Hard Headed WomanLooking out across the attached pool, I was aware that I hadn’t swum in it the entire 13 days I had been staying there.  Setting down my cigar, I pulled myself out of the hot tub with my palms planted on the tiled rim where hot water flowed into cool and slipped over the edge into the still blueness in a single silent fluid motion.  There had been a rare thunderstorm in the late afternoon and there were many pine needles and eucalyptus fronds floating on the surface.  I swam to the far edge and back before slipping back into the warmer water again.  It is often in moments like these that a universe of truths is revealed to us and I was opening myself to once again receive them.

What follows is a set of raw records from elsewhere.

Lemma refines_archived s a x d s' :
  refines s a → idx_size x = zlen d → archived s x d s' →
  refines s' (Store (so_recs a) (so_arch a ++ [mk_cell (idx_hash x) d]) (so_used a + zlen d)).
Proof.
  intros [Hi Hr Ha Hu] Hs [Hf Hi' Hr' Ha' Hd Hrest Hu'].
  assert (Hsame : ∀ l y, rec_at_loc s l = Some y → acell s' y = acell s y).
  { intros l y Hy. unfold acell. destruct (Z.eqb_spec (idx_size y) 0); [done|].
    rewrite (Hrest l y); [done|by split]. }
  split; [done|..]; cbn [so_put so_recs so_arch so_used snd].
  - rewrite Hr', Hr. apply list_fmap_ext. intros i y Hy. symmetry. by apply (Hsame (LIdx i)).
  - rewrite Ha', fmap_app, Ha. cbn [fmap list_fmap]. rewrite (acell_mk s' x d) by done. f_equal.
    apply list_fmap_ext. intros i y Hy. symmetry. by apply (Hsame (LArch i)).
  - intros j. specialize (Hu j). specialize (Hu' j). lia.
Qed.

(** ** Every request *)
Context (Hok : os_ok).

Definition answers (s : st) (a : store) (q : request) (r : result answer) (s' : st) : Prop :=
  frame s s' ∧ r = (so_exec q a).1 ∧ refines s' (so_exec q a).2.

Lemma wp_mmap {A B} (f : A → B) (op : M A) s (Q : result B → st → Prop) :
  wp op s (λ r s', Q (rmap f r) s') → wp (mmap f op) s Q.
Proof.
  intros Hop. unfold mmap. apply wp_bind. eapply wp_mono; [exact Hop|]. by intros [a|e] s'.
Qed.

(** Back from the answer to the result of the operation. *)
Lemma wp_unmap {A B} (f : A → B) `{!Inj (=) (=) f} (op : M A) s r0 (P : st → Prop) :
  wp (mmap f op) s (λ r s', r = rmap f r0 ∧ P s') → wp op s (λ r s', r = r0 ∧ P s').
Proof.
  unfold wp, mmap, bind. destruct (op s) as [[[x|e] s']|]; [..|done]; intros [E HP];
    (split; [|done]); destruct r0 as [y|e']; simpl in E; try done; [|congruence].
  injection E as E. f_equal. by apply (inj f).
Qed.

Lemma exec_get s a pos fuel :
  refines s a → 0 ≤ pos → wp (exec fuel (RGet pos)) s (answers s a (RGet pos)).
Proof.
  intros Hr Hp. apply wp_mmap. eapply wp_mono; [apply (wp_bc_get Hok); [apply Hr|done]|].
  intros r s' [Hq ->]. split; [apply Hq|]. split; [|by eapply refines_quiet].
  cbn [so_exec fst]. rewrite (rf_recs _ _ Hr), so_get_recs. unfold get_result. by destruct (rec_result _ _).
Qed.

Lemma exec_read s a pos len fuel :
  refines s a → 0 ≤ pos → 0 ≤ len → wp (exec fuel (RRead pos len)) s (answers s a (RRead pos len)).
Proof.
  intros Hr Hp Hl. apply wp_mmap. eapply wp_mono; [apply (wp_bc_read Hok); [apply Hr|done|done]|].
  intros r s' [Hq ->]. split; [apply Hq|]. split; [|by eapply refines_quiet].
  cbn [so_exec fst]. rewrite (rf_recs _ _ Hr), so_get_recs. unfold get_result. by destruct (rec_result _ _).
Qed.

Lemma exec_hash s a pos fuel :
  refines s a → 0 ≤ pos → wp (exec fuel (RHash pos)) s (answers s a (RHash pos)).
Proof.
  intros Hr Hp. apply wp_mmap. eapply wp_mono; [apply (wp_bc_get_hash Hok); [apply Hr|done]|].
  intros r s' [Hq ->]. split; [apply Hq|]. split; [|by eapply refines_quiet].
  cbn [so_exec fst]. rewrite (rf_recs _ _ Hr), so_get_recs. by destruct (rec_result _ _).
Qed.

Lemma exec_find s a h fuel : refines s a → wp (exec fuel (RFind h)) s (answers s a (RFind h)).
Proof.
  intros Hr. apply wp_mmap. eapply wp_mono; [apply (wp_bc_find Hok), Hr|].
  intros r s' (Hf & Hi & Hs & ->). split; [done|]. split; [|by eapply refines_same].
  cbn [so_exec fst]. rewrite (rf_recs _ _ Hr), so_find_recs. by destruct (find_result _ _) as [[??]|].
Qed.

Lemma exec_arch s a pos fuel :
  refines s a → 0 ≤ pos → wp (exec fuel (RArch pos)) s (answers s a (RArch pos)).
Proof.
  intros Hr Hp. apply wp_mmap. eapply wp_mono; [apply (wp_bc_arch Hok); [apply Hr|done]|].
  intros r s' [Hq ->]. split; [apply Hq|]. split; [|by eapply refines_quiet].
  cbn [so_exec fst]. rewrite (rf_arch _ _ Hr), so_get_recs. unfold get_result. by destruct (rec_result _ _).
Qed.

Lemma refines_count s a : refines s a → zlen (so_recs a) = zlen (mrecs s MIdx).
Proof. intros Hr. by rewrite (rf_recs _ _ Hr), length_fmap. Qed.
Lemma refines_acount s a : refines s a → zlen (so_arch a) = zlen (mrecs s MArch).
Proof. intros Hr. by rewrite (rf_arch _ _ Hr), length_fmap. Qed.

Lemma exec_append s a h d fuel :
  refines s a → admissible (RAppend h d) a → wp (exec fuel (RAppend h d)) s (answers s a (RAppend h d)).
Proof.
  intros Hr (Hc & Hh & Hu). rewrite (refines_count _ _ Hr) in Hc. apply wp_mmap.
  eapply wp_mono.
  { apply (wp_bc_append Hok); [apply Hr|done|done|]. intros j. pose proof (rf_used _ _ Hr j). lia. }
  cbv zeta. intros r s' [-> Hw]. split; [apply Hw|]. split; [done|]. cbn [so_exec snd].
  rewrite (refines_count _ _ Hr).
  change (mk_cell h d) with (mk_cell (idx_hash (new_rec s (zlen (mrecs s MIdx)) h d)) d).
  eapply refines_wrote; [done|lia|done|exact Hw].
Qed.

Lemma answers_lk s a q r s' :
  answers (set_lk s (st_lk s + 1)) a q r s' → answers s a q r (set_lk s' (st_lk s' - 1)).
Proof.
  intros (Hf & Hr & Hs). split; [by apply frame_lock|]. split; [done|].
  destruct Hs. split; [by apply store_inv_lk|done..].
Qed.
Lemma refines_lk s a d : refines s a → refines (set_lk s d) a.
Proof. intros []. split; [by apply store_inv_lk|done..]. Qed.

A small thing, I know, but important for me to have done it before leaving.  As important as filling in the blank portions of last year’s travel journal had been over the course of the last few days.  I’d be embarking on new adventures over the next few months and had felt the impulse to finish writing about past ones before doing so. My unfinished business had been completed, loose ends neatly tied.

The lion headed rabbit sat in his mesh tunnel watching me as he did every night.  Venus shone above.  The doves were cooing in their cote behind me.  I had been baptized into a renewed faith that I was a woman of value above and beyond those I love, above and beyond the inked words I stamped onto blank pages, above and beyond plans and aspirations.  That my life thus lived has had purpose and that my life not yet lived did too.  That in the unknown there is potential looming. 

I could and would face tomorrow’s horizon with a serene smile and a sigh in conscious comprehension that no matter where I traveled next, no matter where I would next rest my head, I would savor each delicious moment as I had when I was a child licking watermelon sherbet off a wooden spoon.  I am old enough to know that hind sight makes gratitude easy like breathing and sweet like July cherries, and that the best of who I am is in my living liquid.  

As I later packed my bags to leave, I could see that in the morning with my load secured on my back and my hair flying in warmed wind I would relish the solitary sound of my footsteps grinding the slate flagstones and I would again embrace all the universe would send my way.  I would live lustily without the storm of doubt and without the rug burn of resistance.  I would live as a woman who is a mother and is a lover and is so much more with faith in her fortune.